GrGLSLGeometryProcessor::setupPosition generates different code based on these
flags, and other GenKey implementations I've looked at seem to be checking (at
least perspective) themselves, presumably for the same reason I am. I'm happy to
handle this better, but I don't know of a way to do it without significant
refactoring (which seems like it should be a separate change).

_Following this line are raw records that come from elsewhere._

(* ===== verification/GoStd.v ===== *)
(** * The parts of Go's standard library the modelled packages call

    [strings], [unicode/utf8], [unicode], [path/filepath] (Unix flavour) and
    [strconv], as functions on byte sequences, with the lemmas the components
    share. *)

From Stdlib Require Import Strings.Byte ZArith Lia String DecimalString DecimalZ.
From stdpp Require Import base list strings gmap sorting.
From S2P Require Import Prelude.

(** ** Package strings *)

Definition has_prefix (p s : bytes) : bool := bool_decide (take (length p) s = p).
Definition has_suffix (p s : bytes) : bool :=
  bool_decide (length p ≤ length s)%nat && bool_decide (drop (length s - length p) s = p).
Definition trim_prefix (p s : bytes) : bytes := if has_prefix p s then drop (length p) s else s.
Definition trim_suffix (p s : bytes) : bytes :=
  if has_suffix p s then take (length s - length p) s else s.

(** [strings.IndexByte(s, c) >= 0] *)
Definition contains_byte (c : byte) (s : bytes) : bool := bool_decide (c ∈ s).

(** [strings.Contains(s, sub)] *)
Fixpoint contains_sub (sub s : bytes) : bool :=
  has_prefix sub s || match s with [] => false | _ :: s' => contains_sub sub s' end.

(** [strings.Split(s, c)] for a one-byte separator. *)
Fixpoint split_on (c : byte) (s : bytes) : list bytes :=
  match s with
  | [] => [[]]
  | b :: s' =>
      if bool_decide (b = c) then [] :: split_on c s'
      else match split_on c s' with
           | [] => [[b]]
           | w :: ws => (b :: w) :: ws
           end
  end.

(** [strings.Join(l, c)] *)
Fixpoint join_with (c : byte) (l : list bytes) : bytes :=
  match l with
  | [] => []
  | [w] => w
  | w :: ws => w ++ c :: join_with c ws
  end.

(** [s < t] on Go strings. *)
Fixpoint bytes_ltb (s t : bytes) : bool :=
  match s, t with
  | [], [] => false
  | [], _ :: _ => true
  | _ :: _, [] => false
  | a :: s', b :: t' =>
      if byte_val a <? byte_val b then true
      else if byte_val b <? byte_val a then false
      else bytes_ltb s' t'
  end.

Definition bytes_leb (s t : bytes) : bool := negb (bytes_ltb t s).

Lemma split_on_nonnil c s : split_on c s <> [].
Proof. destruct s; simpl; [done|]. case_bool_decide; [done|]. by case_match. Qed.

Lemma join_split c s : join_with c (split_on c s) = s.
Proof.
  induction s as [|b s IH]; [done|]. simpl. pose proof (split_on_nonnil c s).
  case_bool_decide; subst.
  - simpl. destruct (split_on c s) eqn:E; [done|]. by rewrite IH.
  - destruct (split_on c s) as [|w ws] eqn:E; [done|].
    destruct ws; simpl in *; by rewrite IH.
Qed.

Lemma split_on_no_sep c s : Forall (fun w => c ∉ w) (split_on c s).
Proof.
  induction s as [|b s IH]; simpl; [repeat constructor; set_solver|].
  case_bool_decide; [constructor; [set_solver|done]|].
  destruct (split_on c s) as [|w ws]; [repeat constructor; set_solver|].
  inversion IH; subst. constructor; [set_solver|done].
Qed.

Lemma split_on_word c w : c ∉ w -> split_on c w = [w].
Proof.
  induction w as [|b w IH]; [done|]. intros H. simpl.
  rewrite bool_decide_eq_false_2 by set_solver. rewrite IH by set_solver. done.
Qed.

Lemma split_on_app c w s : c ∉ w -> split_on c (w ++ c :: s) = w :: split_on c s.
Proof.
  induction w as [|b w IH]; intros H; simpl.
  - by rewrite bool_decide_eq_true_2.
  - rewrite bool_decide_eq_false_2 by set_solver. rewrite IH by set_solver. done.
Qed.

Lemma join_with_cons c w w' l :
  join_with c (w :: w' :: l) = w ++ c :: join_with c (w' :: l).
Proof. done. Qed.

Lemma split_join c l :
  l <> [] -> Forall (fun w => c ∉ w) l -> split_on c (join_with c l) = l.
Proof.
  induction l as [|w l IH]; [done|]. intros _ H. inversion H; subst.
  destruct l as [|w' l]; [by apply split_on_word|].
  rewrite join_with_cons, split_on_app, IH by done. done.
Qed.

Lemma bytes_ltb_irrefl s : bytes_ltb s s = false.
Proof. induction s; simpl; [done|]. by rewrite Z.ltb_irrefl. Qed.

Lemma bytes_ltb_trans s t u : bytes_ltb s t = true -> bytes_ltb t u = true -> bytes_ltb s u = true.
Proof.
  revert t u. induction s as [|a s IH]; intros [|b t] [|c u]; simpl; try done.
  destruct (Z.ltb_spec (byte_val a) (byte_val b)), (Z.ltb_spec (byte_val b) (byte_val c)),
    (Z.ltb_spec (byte_val a) (byte_val c)), (Z.ltb_spec (byte_val b) (byte_val a)),
    (Z.ltb_spec (byte_val c) (byte_val b)), (Z.ltb_spec (byte_val c) (byte_val a));
    try done; try lia; eauto.
Qed.

Lemma bytes_ltb_total s t : bytes_ltb s t = false -> bytes_ltb t s = false -> s = t.
Proof.
  revert t. induction s as [|a s IH]; intros [|b t]; simpl; try done.
  destruct (Z.ltb_spec (byte_val a) (byte_val b)), (Z.ltb_spec (byte_val b) (byte_val a)); try done.
  intros. f_equal; [apply byte_val_inj; lia | auto].
Qed.

Lemma bytes_leb_total s t : bytes_leb s t = true \/ bytes_leb t s = true.
Proof.
  unfold bytes_leb. destruct (bytes_ltb t s) eqn:E; [|auto]. right.
  destruct (bytes_ltb s t) eqn:E'; [|done].
  pose proof (bytes_ltb_trans _ _ _ E E') as H. by rewrite bytes_ltb_irrefl in H.
Qed.

Lemma bytes_leb_trans s t u : bytes_leb s t = true -> bytes_leb t u = true -> bytes_leb s u = true.
Proof.
  unfold bytes_leb. intros H1%negb_true_iff H2%negb_true_iff. apply negb_true_iff.
  destruct (bytes_ltb u s) eqn:E; [|done].
  destruct (bytes_ltb s t) eqn:Est.
  - by rewrite (bytes_ltb_trans _ _ _ E Est) in H2.
  - by rewrite <- (bytes_ltb_total _ _ Est H1), E in H2.
Qed.

Lemma bytes_leb_antisym s t : bytes_leb s t = true -> bytes_leb t s = true -> s = t.
Proof. unfold bytes_leb. intros ?%negb_true_iff ?%negb_true_iff. by apply bytes_ltb_total. Qed.

(** ** Package unicode/utf8 *)

Definition rune_error : Z := 65533.

Definition cont (b : byte) : bool := between x80 xbf b.
Definition low6 (b : byte) : Z := byte_val b mod 64.

(** [utf8.DecodeRune]: the rune and its width; [(RuneError, 1)] on an invalid
    encoding and [(RuneError, 0)] on the empty string. *)
Definition decode_rune (s : bytes) : Z * nat :=
  match s with
  | [] => (rune_error, 0%nat)
  | b0 :: r =>
      if byte_val b0 <? 128 then (byte_val b0, 1%nat)
      else if between xc2 xdf b0 then
        match r with
        | b1 :: _ => if cont b1 then ((byte_val b0 mod 32) * 64 + low6 b1, 2%nat) else (rune_error, 1%nat)
        | _ => (rune_error, 1%nat)
        end
      else if between xe0 xef b0 then
        match r with
        | b1 :: b2 :: _ =>
            let lo := if bool_decide (b0 = xe0) then xa0 else x80 in
            let hi := if bool_decide (b0 = xed) then x9f else xbf in
            if between lo hi b1 && cont b2
            then ((byte_val b0 mod 16) * 4096 + low6 b1 * 64 + low6 b2, 3%nat)
            else (rune_error, 1%nat)
        | _ => (rune_error, 1%nat)
        end
      else if between xf0 xf4 b0 then
        match r with
        | b1 :: b2 :: b3 :: _ =>
            let lo := if bool_decide (b0 = xf0) then x90 else x80 in
            let hi := if bool_decide (b0 = xf4) then x8f else xbf in
            if between lo hi b1 && cont b2 && cont b3
            then ((byte_val b0 mod 8) * 262144 + low6 b1 * 4096 + low6 b2 * 64 + low6 b3, 4%nat)
            else (rune_error, 1%nat)
        | _ => (rune_error, 1%nat)
        end
      else (rune_error, 1%nat)
  end.

(** [utf8.DecodeLastRune]: look back at most four bytes for a byte that can
    start a rune, and accept it only when it ends the string. *)
Definition rune_start (b : byte) : bool := negb (cont b).

Definition decode_last_rune (s : bytes) : Z * nat :=
  match last s with
  | None => (rune_error, 0%nat)
  | Some b =>
      if byte_val b <? 128 then (byte_val b, 1%nat)
      else
        let n := length s in
        let try k := match s !! (n - k)%nat with Some c => rune_start c | None => false end in
        let start := if bool_decide (2 <= n)%nat && try 2%nat then 2%nat
                     else if bool_decide (3 <= n)%nat && try 3%nat then 3%nat
                     else if bool_decide (4 <= n)%nat && try 4%nat then 4%nat
                     else (Nat.min n 5) in
        let '(r, size) := decode_rune (drop (n - start) s) in
        if bool_decide (size = start) then (r, size) else (rune_error, 1%nat)
  end.

(** [for _, r := range s]: the runes of a string, with their widths. *)
Fixpoint runes_fuel (fuel : nat) (s : bytes) : list (Z * nat) :=
  match fuel with
  | O => []
  | S f => match s with
           | [] => []
           | _ => let '(r, n) := decode_rune s in (r, n) :: runes_fuel f (drop n s)
           end
  end.
Definition runes (s : bytes) : list (Z * nat) := runes_fuel (length s) s.

Definition valid_rune (rn : Z * nat) : bool :=
  negb ((rn.1 =? rune_error) && bool_decide (rn.2 = 1%nat)).
Definition valid_string (s : bytes) : bool := forallb valid_rune (runes s).

(** ** Package unicode *)

Definition in_ranges (l : list (Z * Z)) (r : Z) : bool :=
  existsb (fun '(lo, hi) => (lo <=? r) && (r <=? hi)) l.

(** [unicode.IsSpace], the White_Space property. *)
Definition is_space (r : Z) : bool :=
  in_ranges [(9, 13); (32, 32); (133, 133); (160, 160); (5760, 5760); (8192, 8202);
             (8232, 8233); (8239, 8239); (8287, 8287); (12288, 12288)] r.

(** [unicode.IsControl], category Cc. *)
Definition is_control (r : Z) : bool := in_ranges [(0, 31); (127, 159)] r.

(** Category Cf, [unicode.Is(unicode.Cf, r)]. *)
Definition is_format (r : Z) : bool :=
  in_ranges [(0xad, 0xad); (0x600, 0x605); (0x61c, 0x61c); (0x6dd, 0x6dd); (0x70f, 0x70f);
             (0x890, 0x891); (0x8e2, 0x8e2); (0x180e, 0x180e); (0x200b, 0x200f);
             (0x202a, 0x202e); (0x2060, 0x2064); (0x2066, 0x206f); (0xfeff, 0xfeff);
             (0xfff9, 0xfffb); (0x110bd, 0x110bd); (0x110cd, 0x110cd); (0x13430, 0x1343f);
             (0x1bca0, 0x1bca3); (0x1d173, 0x1d17a); (0xe0001, 0xe0001); (0xe0020, 0xe007f)] r.

(** [strings.TrimSpace] *)
Fixpoint trim_left_fuel (fuel : nat) (s : bytes) : bytes :=
  match fuel with
  | O => s
  | S f => match s with
           | [] => []
           | _ => let '(r, n) := decode_rune s in
                  if is_space r then trim_left_fuel f (drop n s) else s
           end
  end.
Fixpoint trim_right_fuel (fuel : nat) (s : bytes) : bytes :=
  match fuel with
  | O => s
  | S f => match s with
           | [] => []
           | _ => let '(r, n) := decode_last_rune s in
                  if is_space r then trim_right_fuel f (take (length s - n) s) else s
           end
  end.
Definition trim_space (s : bytes) : bytes :=
  let l := trim_left_fuel (length s) s in trim_right_fuel (length l) l.

(** [strings.ToLower] on ASCII letters; other bytes are unchanged. *)
Definition lower_byte (b : byte) : byte := if is_upper b then byte_of (byte_val b + 32) else b.
Definition to_lower_ascii (s : bytes) : bytes := lower_byte <$> s.

(** ** Package strconv: decimal integers *)

Definition itoa (z : Z) : bytes := bs (NilZero.string_of_int (Z.to_int z)).

Lemma bs_inj s t : bs s = bs t -> s = t.
Proof.
  unfold bs. intros H. rewrite <- (string_of_list_byte_of_string s), H.
  apply string_of_list_byte_of_string.
Qed.

Lemma itoa_inj x y : itoa x = itoa y -> x = y.
Proof.
  unfold itoa. intros H%bs_inj. apply DecimalZ.to_int_inj.
  assert (Some (Z.to_int x) = Some (Z.to_int y)) as [=]; [|done].
  assert (Hne : forall z, Z.to_int z <> Decimal.Pos Decimal.Nil /\ Z.to_int z <> Decimal.Neg Decimal.Nil).
  { intros z. destruct z; simpl; split; try done; intros [=]; by eapply DecimalPos.Unsigned.to_uint_nonnil. }
  rewrite <- !NilZero.isi by apply Hne. by rewrite H.
Qed.

(** ** Time: nanoseconds since the zero [time.Time] *)

Definition is_zero_time (t : Z) : bool := t =? 0.
(** [t.Sub(u)] saturates at the ends of [time.Duration]. *)
Definition time_sub (t u : Z) : Z := Z.max (- 2 ^ 63) (Z.min (2 ^ 63 - 1) (t - u)).

Definition minute : Z := 60 * 1000000000.
Definition hour : Z := 60 * minute.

+            key |= qp.viewMatrix().isIdentity() ? 0x2: 0x0;
+            b->add32(key);
+        }
+
+        virtual void setData(const GrGLSLProgramDataManager& pdman,
+                             const GrPrimitiveProcessor& gp) override {
+            const MSAAQuadProcessor& qp = gp.cast<MSAAQuadProcessor>();
+            if (!qp.colorIgnored()) {
+                GrGLfloat c[4];
+                GrColorToRGBAFloat(qp.color(), c);
+                pdman.set4fv(fColorUniform, 1, c);
+                fColor = qp.color();
+            }
+            if (!qp.viewMatrix().isIdentity()) {
+                float viewMatrix[3 * 3];
+                GrGLSLGetMatrix<3>(viewMatrix, qp.viewMatrix());
+                pdman.setMatrix3f(fViewMatrixUniform, viewMatrix);
+            }
+        }
+
+        void setTransformData(const GrPrimitiveProcessor& primProc,
+                              const GrGLSLProgramDataManager& pdman,
+                              int index,
+                              const SkTArray<const GrCoordTransform*, true>& transforms) override {
+            this->setTransformDataHelper<MSAAQuadProcessor>(primProc, pdman, index, transforms);
+        }
+
+    private:
+        typedef GrGLSLGeometryProcessor INHERITED;
+
+        GrColor       fColor;

[egdaniel, 2016/03/29 20:57:39]

why are you storing fColor on the GLSLProcessor?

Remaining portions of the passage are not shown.